- **Assignment**: Look through the material below and copy exactly the lines from the line with "Definition Math_min (a" to the line with "let view := drop b' a in", those two lines included.

--- Entries shown ---

(** * IndexedDbVFS: a versioned block store with a zero-store rollback journal

    Shallow embedding of [src/examples/IndexedDbVFS.js] and the properties
    its specification states about it.

    Conventions of the embedding:
    - JavaScript numbers that hold offsets, sizes, indices and versions are
      integers below 2^53 and are modelled as [Z]; the places where the
      source forces a 32-bit or 8-bit representation ([x | 0], [setUint32],
      [Int8Array] stores) have the wrap-around written out.
    - An [Int8Array] is a [list Z] of signed bytes.
    - The object store [blocks] is an association list kept in ascending
      IndexedDB key order, because range queries return the first record in
      key order.
    - Opened-file entries are JavaScript objects shared by the two maps of
      the VFS; they live in a heap of objects and the maps hold references.
    - Every operation returns the new VFS state together with a completion:
      the returned status code, or the exception the source raises.
    - The embedding covers [xOpen], [xClose], [xRead], [xWrite],
      [xTruncate], [xSync], [xLock], [xUnlock], [xFileSize], [xAccess],
      [xDelete] and [purge] with the private methods they call. An
      opened-file entry is the entry of a file that [xOpen] has opened
      successfully, so its [block0] is set. [#maybePurge] records that a
      purge was scheduled; the scheduled callback is a step of its own.
    - Several connections are several VFS objects over one object store:
      the state of one of them holds its own entries and the records that
      all of them have written. *)

From Stdlib Require Import ZArith Lia List String Ascii Sorted.
From stdpp Require Import base gmap sets list strings.

Open Scope Z_scope.

(** ** Numeric conversions of JavaScript *)

Definition ToInt32 (z : Z) : Z := (z + 2 ^ 31) mod 2 ^ 32 - 2 ^ 31.
Definition ToUint32 (z : Z) : Z := z mod 2 ^ 32.
Definition ToInt8 (z : Z) : Z := (z + 128) mod 256 - 128.
Definition ToUint8 (z : Z) : Z := z mod 256.

(** A number that may be [NaN] ([undefined] behaves as [NaN] in every
    arithmetic context the source uses): [None] is [NaN]. *)
Abbreviation jsnum := (option Z).

Definition num_lt (a b : jsnum) : bool :=
  match a, b with Some x, Some y => x <? y | _, _ => false end.
Definition num_ge (a b : jsnum) : bool :=
  match a, b with Some x, Some y => y <=? x | _, _ => false end.
Definition Math_max (a b : jsnum) : jsnum :=
  match a, b with Some x, Some y => Some (Z.max x y) | _, _ => None end.
Definition Math_min (a b : jsnum) : jsnum :=
  match a, b with Some x, Some y => Some (Z.min x y) | _, _ => None end.
Definition num_sub (a b : jsnum) : jsnum :=
  match a, b with Some x, Some y => Some (x - y) | _, _ => None end.
Definition num_add (a b : jsnum) : jsnum :=
  match a, b with Some x, Some y => Some (x + y) | _, _ => None end.

(** ** Typed arrays *)

Abbreviation Int8Array := (list Z).

Definition byteLength (a : Int8Array) : Z := Z.of_nat (length a).

(** [new Int8Array(n)]: [n] zero bytes. *)
Definition new_Int8Array (n : Z) : Int8Array := replicate (Z.to_nat n) 0.

(** [a[i]]: [None] is [undefined]. *)
Definition ta_get (a : Int8Array) (i : Z) : option Z :=
  if i <? 0 then None else a !! Z.to_nat i.

(** A relative index argument of [subarray] and [fill]: negative values
    count from the end, everything is clamped to [0 .. len]. *)
Definition relative_index (len i : Z) : Z :=
  if i <? 0 then Z.max (len + i) 0 else Z.min i len.

(** [a.subarray(b, e)] *)
Definition subarray (a : Int8Array) (b e : Z) : Int8Array :=
  let len := byteLength a in
  let b' := relative_index len b in
  let e' := relative_index len e in
  take (Z.to_nat (e' - b')) (drop (Z.to_nat b') a).

(** [a.set(src, offset)]: [None] is the RangeError raised when the source
    does not fit. *)
Definition ta_set (a src : Int8Array) (offset : Z) : option Int8Array :=
  if (offset <? 0) || (byteLength a <? offset + byteLength src) then None
  else Some (take (Z.to_nat offset) a ++ src
             ++ drop (Z.to_nat offset + length src) a).

(** [a.fill(v, start, end)] *)
Definition ta_fill (a : Int8Array) (v start end_ : Z) : Int8Array :=
  let len := byteLength a in
  let k := relative_index len start in
  let f := relative_index len end_ in
  if f <=? k then a
  else take (Z.to_nat k) a ++ replicate (Z.to_nat (f - k)) (ToInt8 v)
       ++ drop (Z.to_nat f) a.

(** [a.subarray(b).set(src)]: a write through a view lands in [a]. *)
Definition view_set (a : Int8Array) (b : Z) (src : Int8Array)
  : option Int8Array :=
  ta_set a src (relative_index (byteLength a) b).

(** [a.subarray(b).fill(v, start)]: the fill is relative to the view. *)
Definition view_fill (a : Int8Array) (b v start : Z) : Int8Array :=
  let b' := Z.to_nat (relative_index (byteLength a) b) in
  let view := drop b' a in
  take b' a ++ ta_fill view v start (byteLength view).

(** [new DataView(a.buffer).getUint32(off)], big-endian. *)
Definition getUint32 (a : Int8Array) (off : Z) : option Z :=
  if (off <? 0) || (byteLength a <? off + 4) then None
  else match drop (Z.to_nat off) a with
       | b0 :: b1 :: b2 :: b3 :: _ =>
           Some (ToUint8 b0 * 2 ^ 24 + ToUint8 b1 * 2 ^ 16
                 + ToUint8 b2 * 2 ^ 8 + ToUint8 b3)
       | _ => None
       end.

(** [new DataView(a.buffer).setUint32(off, v)], big-endian; a [NaN] value
    is stored as 0. *)
Definition setUint32 (a : Int8Array) (off : Z) (v : jsnum)
  : option Int8Array :=
  let u := match v with Some z => ToUint32 z | None => 0 end in
  ta_set a [ToInt8 (u / 2 ^ 24); ToInt8 (u / 2 ^ 16);
            ToInt8 (u / 2 ^ 8); ToInt8 u] off.

(** ** IndexedDB keys and key ranges *)

(** The components that occur in the array keys of the source: numbers,
    [Infinity], strings and the empty array [[]]. IndexedDB orders the
    types Number < String < Array. *)
Inductive keypart :=
  | KNum (z : Z)
  | KInfinity
  | KStr (s : string)
  | KEmptyArray.

Abbreviation idbkey := (list keypart).

Definition keypart_cmp (a b : keypart) : comparison :=
  match a, b with
  | KNum x, KNum y => x ?= y
  | KNum _, _ => Lt
  | KInfinity, KNum _ => Gt
  | KInfinity, KInfinity => Eq
  | KInfinity, _ => Lt
  | KStr _, (KNum _ | KInfinity) => Gt
  | KStr s, KStr t => String.compare s t
  | KStr _, KEmptyArray => Lt
  | KEmptyArray, KEmptyArray => Eq
  | KEmptyArray, _ => Gt
  end.

(** Array keys compare component by component; a proper prefix is smaller. *)
Fixpoint key_cmp (a b : idbkey) : comparison :=
  match a, b with
  | [], [] => Eq
  | [], _ :: _ => Lt
  | _ :: _, [] => Gt
  | x :: a', y :: b' =>
      match keypart_cmp x y with
      | Eq => key_cmp a' b'
      | c => c
      end
  end.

---

- **Your solution**:
Definition Math_min (a b : jsnum) : jsnum :=
  match a, b with Some x, Some y => Some (Z.min x y) | _, _ => None end.
Definition num_sub (a b : jsnum) : jsnum :=
  match a, b with Some x, Some y => Some (x - y) | _, _ => None end.
Definition num_add (a b : jsnum) : jsnum :=
  match a, b with Some x, Some y => Some (x + y) | _, _ => None end.

(** ** Typed arrays *)

Abbreviation Int8Array := (list Z).

Definition byteLength (a : Int8Array) : Z := Z.of_nat (length a).

(** [new Int8Array(n)]: [n] zero bytes. *)
Definition new_Int8Array (n : Z) : Int8Array := replicate (Z.to_nat n) 0.

(** [a[i]]: [None] is [undefined]. *)
Definition ta_get (a : Int8Array) (i : Z) : option Z :=
  if i <? 0 then None else a !! Z.to_nat i.

(** A relative index argument of [subarray] and [fill]: negative values
    count from the end, everything is clamped to [0 .. len]. *)
Definition relative_index (len i : Z) : Z :=
  if i <? 0 then Z.max (len + i) 0 else Z.min i len.

(** [a.subarray(b, e)] *)
Definition subarray (a : Int8Array) (b e : Z) : Int8Array :=
  let len := byteLength a in
  let b' := relative_index len b in
  let e' := relative_index len e in
  take (Z.to_nat (e' - b')) (drop (Z.to_nat b') a).

(** [a.set(src, offset)]: [None] is the RangeError raised when the source
    does not fit. *)
Definition ta_set (a src : Int8Array) (offset : Z) : option Int8Array :=
  if (offset <? 0) || (byteLength a <? offset + byteLength src) then None
  else Some (take (Z.to_nat offset) a ++ src
             ++ drop (Z.to_nat offset + length src) a).

(** [a.fill(v, start, end)] *)
Definition ta_fill (a : Int8Array) (v start end_ : Z) : Int8Array :=
  let len := byteLength a in
  let k := relative_index len start in
  let f := relative_index len end_ in
  if f <=? k then a
  else take (Z.to_nat k) a ++ replicate (Z.to_nat (f - k)) (ToInt8 v)
       ++ drop (Z.to_nat f) a.

(** [a.subarray(b).set(src)]: a write through a view lands in [a]. *)
Definition view_set (a : Int8Array) (b : Z) (src : Int8Array)
  : option Int8Array :=
  ta_set a src (relative_index (byteLength a) b).

(** [a.subarray(b).fill(v, start)]: the fill is relative to the view. *)
Definition view_fill (a : Int8Array) (b v start : Z) : Int8Array :=
  let b' := Z.to_nat (relative_index (byteLength a) b) in
  let view := drop b' a in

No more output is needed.